→ **Problem description**: For the listing below, work out how many lines hold the word "unaligned" and give that number by itself.

→ **Extracted data**:
================

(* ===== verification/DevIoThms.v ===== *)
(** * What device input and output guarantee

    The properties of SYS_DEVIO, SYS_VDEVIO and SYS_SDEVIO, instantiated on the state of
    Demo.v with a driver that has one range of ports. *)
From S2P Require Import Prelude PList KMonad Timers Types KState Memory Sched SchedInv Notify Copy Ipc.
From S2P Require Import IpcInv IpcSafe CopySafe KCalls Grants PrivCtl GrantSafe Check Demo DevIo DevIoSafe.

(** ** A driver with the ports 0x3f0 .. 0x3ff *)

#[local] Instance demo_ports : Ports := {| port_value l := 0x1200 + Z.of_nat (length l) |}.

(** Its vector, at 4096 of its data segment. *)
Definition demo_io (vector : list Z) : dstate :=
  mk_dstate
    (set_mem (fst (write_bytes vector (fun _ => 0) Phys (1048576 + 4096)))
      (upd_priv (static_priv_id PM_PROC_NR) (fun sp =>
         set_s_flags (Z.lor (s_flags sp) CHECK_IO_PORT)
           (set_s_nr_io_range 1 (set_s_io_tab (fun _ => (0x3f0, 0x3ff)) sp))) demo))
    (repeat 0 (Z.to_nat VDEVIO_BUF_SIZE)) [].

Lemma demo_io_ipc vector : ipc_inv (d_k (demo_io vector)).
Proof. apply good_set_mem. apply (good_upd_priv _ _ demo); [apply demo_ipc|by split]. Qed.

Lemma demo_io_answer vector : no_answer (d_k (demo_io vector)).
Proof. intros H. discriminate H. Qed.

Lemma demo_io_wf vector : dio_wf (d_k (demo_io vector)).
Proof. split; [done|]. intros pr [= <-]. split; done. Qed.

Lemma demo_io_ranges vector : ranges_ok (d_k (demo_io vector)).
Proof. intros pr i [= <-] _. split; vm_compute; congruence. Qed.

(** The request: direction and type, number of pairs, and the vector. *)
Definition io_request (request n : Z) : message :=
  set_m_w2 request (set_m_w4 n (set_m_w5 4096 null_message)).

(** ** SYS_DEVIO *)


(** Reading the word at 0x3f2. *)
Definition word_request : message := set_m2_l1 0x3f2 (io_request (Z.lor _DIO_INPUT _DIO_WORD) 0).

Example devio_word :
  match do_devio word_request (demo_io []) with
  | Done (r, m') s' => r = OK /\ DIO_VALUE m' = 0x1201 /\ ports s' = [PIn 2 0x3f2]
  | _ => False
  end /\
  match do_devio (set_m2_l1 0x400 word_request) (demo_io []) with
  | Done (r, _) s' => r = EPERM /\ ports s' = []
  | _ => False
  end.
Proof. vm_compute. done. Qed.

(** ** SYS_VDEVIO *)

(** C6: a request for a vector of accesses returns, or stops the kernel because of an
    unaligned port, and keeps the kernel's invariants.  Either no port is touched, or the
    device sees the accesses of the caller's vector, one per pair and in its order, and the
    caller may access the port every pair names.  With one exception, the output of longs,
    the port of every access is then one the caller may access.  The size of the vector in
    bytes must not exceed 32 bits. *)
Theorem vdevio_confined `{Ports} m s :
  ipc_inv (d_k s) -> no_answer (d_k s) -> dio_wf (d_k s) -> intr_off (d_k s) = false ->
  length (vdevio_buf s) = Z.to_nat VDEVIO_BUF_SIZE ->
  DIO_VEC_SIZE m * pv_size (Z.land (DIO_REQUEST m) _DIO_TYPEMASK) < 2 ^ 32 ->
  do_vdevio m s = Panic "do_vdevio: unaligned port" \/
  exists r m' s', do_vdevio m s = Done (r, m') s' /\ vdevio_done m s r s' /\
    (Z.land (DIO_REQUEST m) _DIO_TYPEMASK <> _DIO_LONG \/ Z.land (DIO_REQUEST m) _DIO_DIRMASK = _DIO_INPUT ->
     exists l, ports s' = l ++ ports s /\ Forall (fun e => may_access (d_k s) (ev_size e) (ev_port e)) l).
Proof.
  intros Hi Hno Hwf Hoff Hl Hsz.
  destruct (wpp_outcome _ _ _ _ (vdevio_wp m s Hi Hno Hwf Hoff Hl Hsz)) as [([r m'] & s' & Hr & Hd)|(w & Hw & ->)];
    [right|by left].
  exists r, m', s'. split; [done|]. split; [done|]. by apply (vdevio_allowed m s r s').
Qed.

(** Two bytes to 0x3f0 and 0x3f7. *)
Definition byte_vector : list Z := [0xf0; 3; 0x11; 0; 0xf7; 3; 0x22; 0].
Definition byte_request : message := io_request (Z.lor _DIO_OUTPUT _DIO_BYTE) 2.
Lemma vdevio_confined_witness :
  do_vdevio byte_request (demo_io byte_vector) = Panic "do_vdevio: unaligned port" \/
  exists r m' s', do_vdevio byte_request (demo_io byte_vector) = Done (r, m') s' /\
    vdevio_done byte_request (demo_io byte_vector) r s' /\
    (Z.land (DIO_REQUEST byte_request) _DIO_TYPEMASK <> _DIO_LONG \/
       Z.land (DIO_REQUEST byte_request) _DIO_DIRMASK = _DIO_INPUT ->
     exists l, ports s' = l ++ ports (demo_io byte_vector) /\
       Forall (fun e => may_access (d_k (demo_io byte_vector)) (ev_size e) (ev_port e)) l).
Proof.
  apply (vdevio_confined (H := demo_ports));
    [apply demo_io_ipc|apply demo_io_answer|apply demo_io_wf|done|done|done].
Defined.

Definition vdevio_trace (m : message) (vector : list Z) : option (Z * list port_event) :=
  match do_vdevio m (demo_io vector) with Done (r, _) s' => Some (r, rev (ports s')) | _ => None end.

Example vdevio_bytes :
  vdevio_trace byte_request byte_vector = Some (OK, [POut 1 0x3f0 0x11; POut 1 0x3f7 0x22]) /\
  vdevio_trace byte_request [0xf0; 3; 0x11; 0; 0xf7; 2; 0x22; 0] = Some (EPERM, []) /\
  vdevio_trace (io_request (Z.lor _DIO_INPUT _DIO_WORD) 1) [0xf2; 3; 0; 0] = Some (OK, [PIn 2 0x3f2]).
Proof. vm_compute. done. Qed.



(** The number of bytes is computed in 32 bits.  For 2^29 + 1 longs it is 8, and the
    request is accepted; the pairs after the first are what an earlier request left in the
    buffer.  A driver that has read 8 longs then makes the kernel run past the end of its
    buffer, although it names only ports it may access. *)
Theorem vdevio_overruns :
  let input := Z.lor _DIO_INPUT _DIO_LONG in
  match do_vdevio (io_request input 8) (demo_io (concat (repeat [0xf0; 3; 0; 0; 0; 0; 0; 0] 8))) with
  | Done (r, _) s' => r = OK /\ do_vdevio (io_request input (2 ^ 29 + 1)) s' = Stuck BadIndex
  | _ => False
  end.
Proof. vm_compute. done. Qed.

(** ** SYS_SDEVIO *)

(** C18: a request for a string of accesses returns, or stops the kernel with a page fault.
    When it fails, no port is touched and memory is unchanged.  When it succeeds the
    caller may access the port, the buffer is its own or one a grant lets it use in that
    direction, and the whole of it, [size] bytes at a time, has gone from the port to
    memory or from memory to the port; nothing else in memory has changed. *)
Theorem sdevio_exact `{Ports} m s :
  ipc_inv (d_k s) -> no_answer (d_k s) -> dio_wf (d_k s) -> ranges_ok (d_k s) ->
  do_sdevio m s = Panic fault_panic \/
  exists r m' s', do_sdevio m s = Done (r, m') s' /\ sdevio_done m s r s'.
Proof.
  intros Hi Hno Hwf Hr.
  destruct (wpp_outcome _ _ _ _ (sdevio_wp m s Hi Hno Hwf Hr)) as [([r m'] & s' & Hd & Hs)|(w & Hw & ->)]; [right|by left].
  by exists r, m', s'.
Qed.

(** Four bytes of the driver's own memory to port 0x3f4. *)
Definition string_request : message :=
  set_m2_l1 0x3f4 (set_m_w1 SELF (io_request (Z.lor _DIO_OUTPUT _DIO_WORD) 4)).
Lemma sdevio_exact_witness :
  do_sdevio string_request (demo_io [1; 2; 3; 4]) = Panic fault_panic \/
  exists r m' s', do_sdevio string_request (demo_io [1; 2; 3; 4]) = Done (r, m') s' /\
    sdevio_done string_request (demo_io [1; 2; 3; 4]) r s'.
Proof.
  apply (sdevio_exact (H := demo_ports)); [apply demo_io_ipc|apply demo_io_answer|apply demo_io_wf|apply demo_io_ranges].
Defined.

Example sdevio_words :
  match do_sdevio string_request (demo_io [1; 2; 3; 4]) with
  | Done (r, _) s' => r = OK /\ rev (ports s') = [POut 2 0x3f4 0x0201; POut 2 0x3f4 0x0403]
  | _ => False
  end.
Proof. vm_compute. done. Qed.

================

→ **Output for this exercise**: 3